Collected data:
********
(** * A record-management API over a document store, and its health views

    Shallow embedding of
      - [backend/models/User.js]        (module [UserModel]),
      - [backend/routes/users.js]       (module [Users]),
      - [backend/utils/healthCheck.js]  (module [HealthCheck]),
      - [backend/server.js]             (module [Server]),
      - the client's [services/api.js] and components (module [Client]),
      - the health check script of the container (module [Healthcheck]).

    The handlers are written against three libraries that are not part of
    the repository: the JavaScript runtime, Express and Mongoose.  Their
    documented behaviour is embedded in the modules [Js], [Regex],
    [Express] and [Mongoose]; the conventions are:

      - strings are ASCII strings; [toLowerCase] folds [A-Z], [trim]
        removes the ASCII white space characters;
      - numbers that the handlers only compare or count are integers;
      - time is explicit: every handler that reads the clock receives the
        reading [now] (milliseconds) as an argument;
      - Mongoose is taken at version 6: setters run on documents, on
        updates and on query filters, keys whose value is [undefined] are
        dropped from an update, and a string is cast to an ObjectId when
        it has 24 hexadecimal digits or 12 bytes;
      - a collection is the list of its documents in insertion order; the
        order in which a query scans them is the server's choice, made anew
        for each query and given to the query as an argument, and a sort
        leaves the documents that its key ties in the order of the scan;
      - the driver's ObjectId generator is a counter (only freshness is
        used);
      - the path of a request is given as it stands in the URL, without
        the query string; what the body parsers make of the body of a
        request is part of the request. *)

From Stdlib Require Import List String Ascii ZArith NArith Bool Arith Lia.
From Stdlib Require Import Sorting.Permutation Sorting.Sorted.
From Stdlib Require Import Decimal DecimalString DecimalN.
Import ListNotations.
********
**Exercise prompt**
Go through the records above and copy each line where "ObjectId" is found.

**Task answer**
        dropped from an update, and a string is cast to an ObjectId when
      - the driver's ObjectId generator is a counter (only freshness is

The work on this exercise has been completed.